4 Tips for Improving Sleep During Pregnancy

Getting enough high-quality sleep when pregnant can be challenging because a lot of things change. As the pregnancy progresses, your belly will grow, your baby will start kicking harder, and you will feel like you have to use the bathroom every 20 minutes. Getting enough sleep is important for a mom’s energy and mood. In this article, we will look at some things moms can do to get enough, comfortable sleep when pregnant so they get the rest their minds and bodies need. To learn more about A Date With Baby’s 3D ultrasound service for for expectant parents, you can visit them in their Toront location.

Stay Hydrated and Exercise

Staying hydrated and exercising is very important for reducing cramps when you sleep or are stationary for too long. However, pregnant moms should cut down on their fluid intake as bedtime nears to avoid waking up in the middle of the night to use the bathroom.

It is tough to exercise when pregnant, but it is great for improving circulation. Pregnant moms who do light exercises often sleep better than those who do not. As with hydrating, do not exercise too close to bedtime (have two hours between exercise and sleep). Exercise releases adrenaline which can keep you awake and make it harder to get the sleep you crave and require.

Get Enough Support

During pregnancy, moms require all the support they can get while they sleep. This support will come from the pillows and the mattress they use. Moms should get a good mattress as soon as their baby bump starts growing, and this mattress should be able to support all their weight and ensure there is no undue pressure on sensitive parts of the body. These include the hips and shoulders as they sleep on their side.

Memory foam mattresses are recommended because they contour to the body, allowing more support to these parts that need it the most. There are various options to choose from, ranging in price, support, and firmness. Moms can go through a list of memory foam mattresses to find the best mattress for the money, and one that provides the comfort and support they require for a good night’s rest.

Pillows are recommended to provide support after 20 weeks of pregnancy when moms are advised to sleep on their left sides. This sleeping position is thought to support blood flow to their kidneys and livers as well as their baby. Pillows should be placed one under the knee and one under the belly. Moms can also invest in extra-long pregnancy pillows that are created specifically to provide the support they need during the second half of their pregnancy.

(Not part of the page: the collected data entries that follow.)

(** * Budzee backend: ledger, matchmaking and Memory-game session machine

    A shallow embedding of the money-moving core of the backend:

    - [WalletService]   (services/walletService.js): [getWallet],
      [getWalletBalance], [deductGameEntry], [creditWallet],
      [createTransaction], [processDeposit], [createWithdrawalRequest],
      [updateWithdrawalStatus], [getTransactionHistory];
    - [BotService]      (bot-system/services/BotService.js):
      [createBotUser], [getBotForMatchmaking];
    - [MatchmakingService] (services/matchmakingService.js): [joinQueue],
      [leaveQueue], [createGame], [deployBotIfNeeded], [getQueueStatus];
    - [GameService]     (services/gameService.js): [getGameById],
      [updateGameState], [initializeMemoryGameBoard],
      [processGameWinnings];
    - [MemoryGameService] (services/MemoryGame.js): [createGameBoard],
      [startGame], [selectCard], [processMatch], [nextTurn],
      [handleTurnTimeout], [endGame], [handlePlayerExit],
      [safeProcessWinnings], [joinRoom], [handlePlayerLeave];
    - [SocketManager]   (services/socketManager.js): the registries of
      sockets, users and game rooms;
    - [Server]          (server.js): [checkRateLimit] and its clean-up.

    Conventions of the embedding.

    - The Prisma store is an explicit record [Store] of tables that every
      operation threads through.  Each service keeps its process-local
      fields (the [ongoingDeductions] set, the [processedWinnings] set, the
      [games] registry) in a record of its own.
    - Every [async] method is modelled as one atomic step: handlers are
      run one after the other, and the store never fails.
    - Money.  The money columns of the store are [DECIMAL(10,2)]
      (prisma/migrations); an amount in the store is an exact rational [Q]
      and the increments and decrements that the store performs are exact,
      the column absorbing the representation error of the number it is
      handed.  JavaScript sees a column through [parseFloat], that is
      rounded to the nearest binary64 number ([binary64]), and what it
      computes itself with [+] and [*] is rounded to binary64 again: these
      are the numbers that its comparisons of two amounts see.  The test
      of one amount against zero is written on the rational, whose sign
      rounding keeps.  The prize pool, a product that JavaScript computes,
      is kept by its column to two decimals ([toCents]).  [NaN] and
      overflow do not occur.
    - A JavaScript [throw] is the [Throw] constructor of [outcome].
    - Socket emissions, log lines, the countdown interval and the move
      selection of bots are left out; identifiers the store or the clock
      supply ([newGameId], [newBotId], [now]) are arguments. *)

From Stdlib Require Import QArith Qpower Qround Qabs Lqa Ascii String.
From stdpp Require Import gmap strings list fin_maps pretty sorting.

Open Scope string_scope.
Open Scope list_scope.

(** ** JavaScript preliminaries *)

Inductive outcome (A : Type) : Type :=
  | Return (a : A)
  | Throw (message : string).
Arguments Return {A} a.
Arguments Throw {A} message.

(** [x < y] on numbers, as a boolean. *)
Definition Qltb (x y : Q) : bool := negb (Qle_bool y x).

(** *** Numbers

    A JavaScript number is a binary64 number, written here as the rational
    it denotes.  [binary64 x] is the binary64 number nearest to [x], ties
    to even: 53 significant bits, and multiples of [2 ^ -1074] below
    [2 ^ -1022]. *)

Definition pow2 (e : Z) : Q := Qpower 2 e.

(** The exponent of the leading bit of a positive number. *)
Definition ilog2 (a : Q) : Z :=
  let e := (Z.log2 (Qnum a) - Z.log2 (Z.pos (Qden a)))%Z in
  if Qle_bool (pow2 e) a then e else (e - 1)%Z.

(** The nearest integer, ties to even. *)
Definition roundEven (x : Q) : Z :=
  let f := Qfloor x in
  let r := (x - inject_Z f)%Q in
  if Qltb r (1 # 2) then f
  else if Qltb (1 # 2) r then (f + 1)%Z
  else if Z.even f then f else (f + 1)%Z.

Definition binary64 (x : Q) : Q :=
  if Qeq_bool x 0 then 0%Q
  else
    let e := ilog2 (Qabs x) in
    let quantum := pow2 (Z.max (e - 52) (-1074)) in
    Qred (inject_Z (roundEven (x / quantum)) * quantum).

(** [parseFloat] of a decimal, and [+] and [*] on two numbers. *)
Definition parseFloat (x : Q) : Q := binary64 x.
Definition jsAdd (x y : Q) : Q := binary64 (x + y).
Definition jsMul (x y : Q) : Q := binary64 (x * y).

(** What a [DECIMAL(10,2)] column keeps of a number: the nearest multiple
    of 1/100, ties away from zero. *)
Definition toCents (x : Q) : Q :=
  let y := (x * 100)%Q in
  Qred (inject_Z (if Qle_bool 0 y then Qfloor (y + (1 # 2)) else Qceiling (y - (1 # 2)))
        / 100).

(** A string is truthy unless it is empty. *)
Definition truthy (s : string) : bool :=
  match s with EmptyString => false | String _ _ => true end.

(** [s.trim() === ''] : only (ASCII) white space. *)
Definition is_space (c : ascii) : bool :=
  let n := nat_of_ascii c in
  (n =? 32)%nat || ((9 <=? n)%nat && (n <=? 13)%nat).

Fixpoint trim_is_empty (s : string) : bool :=
  match s with
  | EmptyString => true
  | String c r => is_space c && trim_is_empty r
  end.

(** [a.startsWith(p)] *)
Definition startsWith (a p : string) : bool := String.prefix p a.

Definition string_eqb (a b : string) : bool := bool_decide (a = b).

Definition Qsum (l : list Q) : Q := foldr Qplus 0%Q l.

(** ** The store (Prisma tables) *)

Record Wallet : Type := mkWallet {
  balance : Q;
  gameBalance : Q;
  withdrawableBalance : Q
}.

Record Transaction : Type := mkTransaction {
  txId : nat;
  txUserId : string;
  txType : string;
  txAmount : Q;
  txStatus : string;
  txGameId : option string
}.

Record User : Type := mkUser {
  userId : string;
  userName : string;
  isBot : bool
}.

Record QueueEntry : Type := mkQueueEntry {
  qId : nat;
  qUserId : string;
  qGameType : string;
  qMaxPlayers : nat;
  qEntryFee : Q
}.

Record Participation : Type := mkParticipation {
  partUserId : string;
  partGameId : string;
  partPosition : nat;
  partColor : string;
  partScore : Z
}.

(** One card of the Memory board. *)
Record Card : Type := mkCard {
  cardId : nat;
  position : nat;
  symbol : string;
  isFlipped : bool;
  isMatched : bool
}.

Record Game : Type := mkGame {
  gameType : string;
  maxPlayers : nat;
  entryFee : Q;
  prizePool : Q;
  gameStatus : string;
  gameData : list Card;
  currentTurn : nat;
  winner : option string
}.

(** Rows are kept in insertion order ([createdAt] ascending); [nextId] is
    the generator of row identifiers. *)
Record Store : Type := mkStore {
  wallets : gmap string Wallet;
  transactions : list Transaction;
  users : list User;
  matchmakingQueue : list QueueEntry;
  gameTable : gmap string Game;
  gameParticipations : list Participation;
  nextId : nat
}.

Definition set_wallets (f : gmap string Wallet → gmap string Wallet) (db : Store) : Store :=
  mkStore (f (wallets db)) (transactions db) (users db) (matchmakingQueue db)
          (gameTable db) (gameParticipations db) (nextId db).
Definition set_transactions (f : list Transaction → list Transaction) (db : Store) : Store :=
  mkStore (wallets db) (f (transactions db)) (users db) (matchmakingQueue db)
          (gameTable db) (gameParticipations db) (nextId db).
Definition set_users (f : list User → list User) (db : Store) : Store :=
  mkStore (wallets db) (transactions db) (f (users db)) (matchmakingQueue db)
          (gameTable db) (gameParticipations db) (nextId db).
Definition set_matchmakingQueue (f : list QueueEntry → list QueueEntry) (db : Store) : Store :=
  mkStore (wallets db) (transactions db) (users db) (f (matchmakingQueue db))
          (gameTable db) (gameParticipations db) (nextId db).
Definition set_games (f : gmap string Game → gmap string Game) (db : Store) : Store :=
  mkStore (wallets db) (transactions db) (users db) (matchmakingQueue db)
          (f (gameTable db)) (gameParticipations db) (nextId db).
Definition set_gameParticipations (f : list Participation → list Participation) (db : Store) : Store :=
  mkStore (wallets db) (transactions db) (users db) (matchmakingQueue db)
          (gameTable db) (f (gameParticipations db)) (nextId db).
Definition bump_nextId (db : Store) : Store :=
  mkStore (wallets db) (transactions db) (users db) (matchmakingQueue db)
          (gameTable db) (gameParticipations db) (S (nextId db)).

Establish a Bedtime Routine

Our bodies get into routines if we work at establishing them. Pregnant moms should establish a soothing, comforting, and consistent routine before bed. Once you get used to it, you will find yourself getting sleepy as bedtime approaches and as you get into the routine.

Some soothing rituals you could try include having a warm cup of milk or caffeine-free tea as bedtime approaches, having a small snack, reading a book, getting a massage, or taking a warm shower.

Control Heartburn

While you may not feel it while you sleep unless it is severe, heartburn can reduce the quality of sleep you get. Avoid reclining one to two hours before bedtime to ensure proper digestion. Also, avoid spicy, acidic and fried foods and use a pillow under your head if heartburn is an issue.

You can also talk to your doctor to see if they can recommend an antacid or intervention that would not harm the baby.

Getting enough sleep when pregnant is important, as is getting quality sleep. If you have trouble sleeping, the tips above should help. As with everything else pregnancy-related, talk to your doctor if you still have issues getting enough sleep after trying the tips above.